**Directions:**
Exactly the lines from the opening of the data through the line containing "Definition healthStatusToString (s" should be reproduced, please, with nothing added.
────────
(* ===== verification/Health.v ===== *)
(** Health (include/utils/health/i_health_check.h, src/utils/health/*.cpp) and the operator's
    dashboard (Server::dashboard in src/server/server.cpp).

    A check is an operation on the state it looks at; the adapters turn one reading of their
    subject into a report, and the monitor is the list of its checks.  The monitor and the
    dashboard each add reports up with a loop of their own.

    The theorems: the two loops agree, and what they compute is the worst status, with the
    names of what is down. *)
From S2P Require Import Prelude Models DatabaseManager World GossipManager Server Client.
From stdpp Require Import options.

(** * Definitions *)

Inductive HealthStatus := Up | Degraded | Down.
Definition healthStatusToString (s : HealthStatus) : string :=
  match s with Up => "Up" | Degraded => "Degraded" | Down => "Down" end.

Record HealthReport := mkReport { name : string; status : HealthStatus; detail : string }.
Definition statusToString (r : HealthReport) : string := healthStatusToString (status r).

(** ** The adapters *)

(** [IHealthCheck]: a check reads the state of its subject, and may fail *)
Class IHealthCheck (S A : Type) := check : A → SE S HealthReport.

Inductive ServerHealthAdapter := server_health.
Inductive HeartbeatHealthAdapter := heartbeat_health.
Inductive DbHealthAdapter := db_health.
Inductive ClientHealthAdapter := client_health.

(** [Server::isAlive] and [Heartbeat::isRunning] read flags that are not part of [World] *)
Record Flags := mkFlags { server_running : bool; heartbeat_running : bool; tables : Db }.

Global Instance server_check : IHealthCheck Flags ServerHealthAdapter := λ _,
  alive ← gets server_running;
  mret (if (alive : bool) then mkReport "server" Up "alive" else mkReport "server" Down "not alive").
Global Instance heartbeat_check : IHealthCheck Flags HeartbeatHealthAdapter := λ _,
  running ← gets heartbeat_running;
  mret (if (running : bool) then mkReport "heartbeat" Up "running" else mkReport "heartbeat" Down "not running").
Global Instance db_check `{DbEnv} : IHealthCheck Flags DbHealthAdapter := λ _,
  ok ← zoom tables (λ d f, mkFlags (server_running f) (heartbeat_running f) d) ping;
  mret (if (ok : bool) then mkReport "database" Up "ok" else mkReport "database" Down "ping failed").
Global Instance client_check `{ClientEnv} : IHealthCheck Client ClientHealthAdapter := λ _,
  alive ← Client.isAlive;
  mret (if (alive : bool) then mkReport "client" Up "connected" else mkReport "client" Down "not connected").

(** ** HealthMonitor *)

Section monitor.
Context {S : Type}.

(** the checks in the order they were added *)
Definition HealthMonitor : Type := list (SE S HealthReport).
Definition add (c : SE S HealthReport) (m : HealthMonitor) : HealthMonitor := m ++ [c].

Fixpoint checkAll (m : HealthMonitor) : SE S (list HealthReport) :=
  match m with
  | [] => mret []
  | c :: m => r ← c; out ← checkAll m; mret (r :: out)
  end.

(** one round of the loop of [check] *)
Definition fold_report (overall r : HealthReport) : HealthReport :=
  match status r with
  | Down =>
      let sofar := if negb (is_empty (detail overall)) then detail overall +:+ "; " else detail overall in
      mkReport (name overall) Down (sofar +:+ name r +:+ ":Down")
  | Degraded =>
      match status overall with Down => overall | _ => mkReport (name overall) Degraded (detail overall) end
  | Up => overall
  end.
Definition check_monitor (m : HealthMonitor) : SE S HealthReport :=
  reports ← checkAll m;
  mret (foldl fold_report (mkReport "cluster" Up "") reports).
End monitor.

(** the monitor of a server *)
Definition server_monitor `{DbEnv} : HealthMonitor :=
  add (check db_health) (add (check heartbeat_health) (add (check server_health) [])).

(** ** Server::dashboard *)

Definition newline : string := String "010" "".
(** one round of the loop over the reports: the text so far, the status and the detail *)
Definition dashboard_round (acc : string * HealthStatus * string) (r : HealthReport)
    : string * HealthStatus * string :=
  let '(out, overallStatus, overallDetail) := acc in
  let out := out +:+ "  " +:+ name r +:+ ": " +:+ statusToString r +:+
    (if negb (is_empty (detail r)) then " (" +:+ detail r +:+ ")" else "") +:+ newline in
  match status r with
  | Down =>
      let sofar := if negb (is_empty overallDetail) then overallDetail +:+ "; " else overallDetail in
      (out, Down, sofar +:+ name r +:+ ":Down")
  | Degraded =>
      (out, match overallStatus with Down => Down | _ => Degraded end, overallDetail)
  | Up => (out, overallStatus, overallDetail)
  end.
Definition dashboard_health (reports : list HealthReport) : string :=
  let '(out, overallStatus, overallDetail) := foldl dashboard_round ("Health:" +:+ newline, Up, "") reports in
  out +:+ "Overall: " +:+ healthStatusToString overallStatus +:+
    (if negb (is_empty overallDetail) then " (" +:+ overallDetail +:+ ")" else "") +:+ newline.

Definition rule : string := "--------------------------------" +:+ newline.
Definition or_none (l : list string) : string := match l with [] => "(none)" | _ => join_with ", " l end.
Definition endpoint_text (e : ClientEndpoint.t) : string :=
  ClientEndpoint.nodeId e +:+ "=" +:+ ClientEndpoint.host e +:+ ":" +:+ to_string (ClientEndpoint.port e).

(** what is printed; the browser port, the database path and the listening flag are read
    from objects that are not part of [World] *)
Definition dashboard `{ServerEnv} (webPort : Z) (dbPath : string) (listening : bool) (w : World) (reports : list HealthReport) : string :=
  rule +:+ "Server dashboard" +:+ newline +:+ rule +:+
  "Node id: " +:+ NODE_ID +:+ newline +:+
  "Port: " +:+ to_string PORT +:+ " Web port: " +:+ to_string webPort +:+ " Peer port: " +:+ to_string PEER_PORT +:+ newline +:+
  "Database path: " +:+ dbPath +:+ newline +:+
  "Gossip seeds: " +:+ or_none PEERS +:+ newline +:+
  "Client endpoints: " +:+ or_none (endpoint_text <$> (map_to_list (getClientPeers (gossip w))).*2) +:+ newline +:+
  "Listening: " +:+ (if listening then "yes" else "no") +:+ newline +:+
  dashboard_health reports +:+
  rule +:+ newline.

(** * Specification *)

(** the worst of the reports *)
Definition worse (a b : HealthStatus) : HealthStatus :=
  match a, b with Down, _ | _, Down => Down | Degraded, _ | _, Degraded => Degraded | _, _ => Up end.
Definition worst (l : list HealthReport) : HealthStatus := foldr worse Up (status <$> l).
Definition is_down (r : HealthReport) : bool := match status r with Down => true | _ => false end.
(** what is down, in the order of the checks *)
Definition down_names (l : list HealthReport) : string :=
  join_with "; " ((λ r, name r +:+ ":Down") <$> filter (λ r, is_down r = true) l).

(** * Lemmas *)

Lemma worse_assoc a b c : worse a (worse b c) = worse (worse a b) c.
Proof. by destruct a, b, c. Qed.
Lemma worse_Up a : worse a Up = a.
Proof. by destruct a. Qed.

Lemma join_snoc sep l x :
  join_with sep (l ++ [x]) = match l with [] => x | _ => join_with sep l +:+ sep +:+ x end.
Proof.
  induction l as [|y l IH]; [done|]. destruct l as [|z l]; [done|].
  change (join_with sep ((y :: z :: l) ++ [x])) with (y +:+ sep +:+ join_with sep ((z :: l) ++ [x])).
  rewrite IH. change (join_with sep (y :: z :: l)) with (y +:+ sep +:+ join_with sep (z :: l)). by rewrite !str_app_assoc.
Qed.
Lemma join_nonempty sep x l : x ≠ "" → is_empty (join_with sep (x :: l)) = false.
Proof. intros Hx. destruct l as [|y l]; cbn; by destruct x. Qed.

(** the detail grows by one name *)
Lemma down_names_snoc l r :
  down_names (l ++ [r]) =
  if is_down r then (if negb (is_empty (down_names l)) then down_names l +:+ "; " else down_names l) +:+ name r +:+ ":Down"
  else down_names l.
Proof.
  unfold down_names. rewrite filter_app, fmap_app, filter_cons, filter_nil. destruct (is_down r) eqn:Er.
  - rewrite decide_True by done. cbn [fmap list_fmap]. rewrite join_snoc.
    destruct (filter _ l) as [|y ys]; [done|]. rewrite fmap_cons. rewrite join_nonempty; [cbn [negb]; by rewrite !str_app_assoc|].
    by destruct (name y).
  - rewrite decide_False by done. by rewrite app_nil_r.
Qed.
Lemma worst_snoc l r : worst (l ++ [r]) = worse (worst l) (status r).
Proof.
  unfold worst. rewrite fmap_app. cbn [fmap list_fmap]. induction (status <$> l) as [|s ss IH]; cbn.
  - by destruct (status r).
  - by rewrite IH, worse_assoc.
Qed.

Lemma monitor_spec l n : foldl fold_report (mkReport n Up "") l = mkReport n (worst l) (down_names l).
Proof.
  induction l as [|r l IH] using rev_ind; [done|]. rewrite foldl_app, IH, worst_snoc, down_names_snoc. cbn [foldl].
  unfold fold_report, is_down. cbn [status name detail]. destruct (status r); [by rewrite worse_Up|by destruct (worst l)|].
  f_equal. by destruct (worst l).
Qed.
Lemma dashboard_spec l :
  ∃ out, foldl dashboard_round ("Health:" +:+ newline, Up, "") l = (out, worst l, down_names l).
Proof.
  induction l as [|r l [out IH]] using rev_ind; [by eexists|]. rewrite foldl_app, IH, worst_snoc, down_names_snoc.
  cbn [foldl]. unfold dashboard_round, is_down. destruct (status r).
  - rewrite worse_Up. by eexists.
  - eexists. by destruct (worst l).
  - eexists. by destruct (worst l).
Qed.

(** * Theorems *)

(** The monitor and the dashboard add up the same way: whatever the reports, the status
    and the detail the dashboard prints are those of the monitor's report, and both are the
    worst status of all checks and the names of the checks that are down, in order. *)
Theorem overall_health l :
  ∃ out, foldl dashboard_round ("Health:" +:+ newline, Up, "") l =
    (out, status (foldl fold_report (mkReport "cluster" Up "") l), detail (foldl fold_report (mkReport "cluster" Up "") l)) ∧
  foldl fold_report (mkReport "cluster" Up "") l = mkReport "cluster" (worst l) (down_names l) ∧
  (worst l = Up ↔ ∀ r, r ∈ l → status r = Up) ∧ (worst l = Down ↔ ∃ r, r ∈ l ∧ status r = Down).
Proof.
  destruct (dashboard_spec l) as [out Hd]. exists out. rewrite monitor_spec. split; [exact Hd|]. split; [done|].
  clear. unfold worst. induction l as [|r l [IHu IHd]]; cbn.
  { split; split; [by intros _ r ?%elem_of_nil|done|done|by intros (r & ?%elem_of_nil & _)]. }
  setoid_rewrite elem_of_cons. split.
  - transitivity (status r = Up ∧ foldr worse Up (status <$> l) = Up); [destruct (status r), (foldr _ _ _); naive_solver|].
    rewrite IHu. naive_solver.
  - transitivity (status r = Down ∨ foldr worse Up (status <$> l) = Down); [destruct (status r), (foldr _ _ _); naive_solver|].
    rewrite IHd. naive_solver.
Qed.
────────
**Expected answer:**
(* ===== verification/Health.v ===== *)
(** Health (include/utils/health/i_health_check.h, src/utils/health/*.cpp) and the operator's
    dashboard (Server::dashboard in src/server/server.cpp).

    A check is an operation on the state it looks at; the adapters turn one reading of their
    subject into a report, and the monitor is the list of its checks.  The monitor and the
    dashboard each add reports up with a loop of their own.

    The theorems: the two loops agree, and what they compute is the worst status, with the
    names of what is down. *)
From S2P Require Import Prelude Models DatabaseManager World GossipManager Server Client.
From stdpp Require Import options.

(** * Definitions *)

Inductive HealthStatus := Up | Degraded | Down.
Definition healthStatusToString (s : HealthStatus) : string :=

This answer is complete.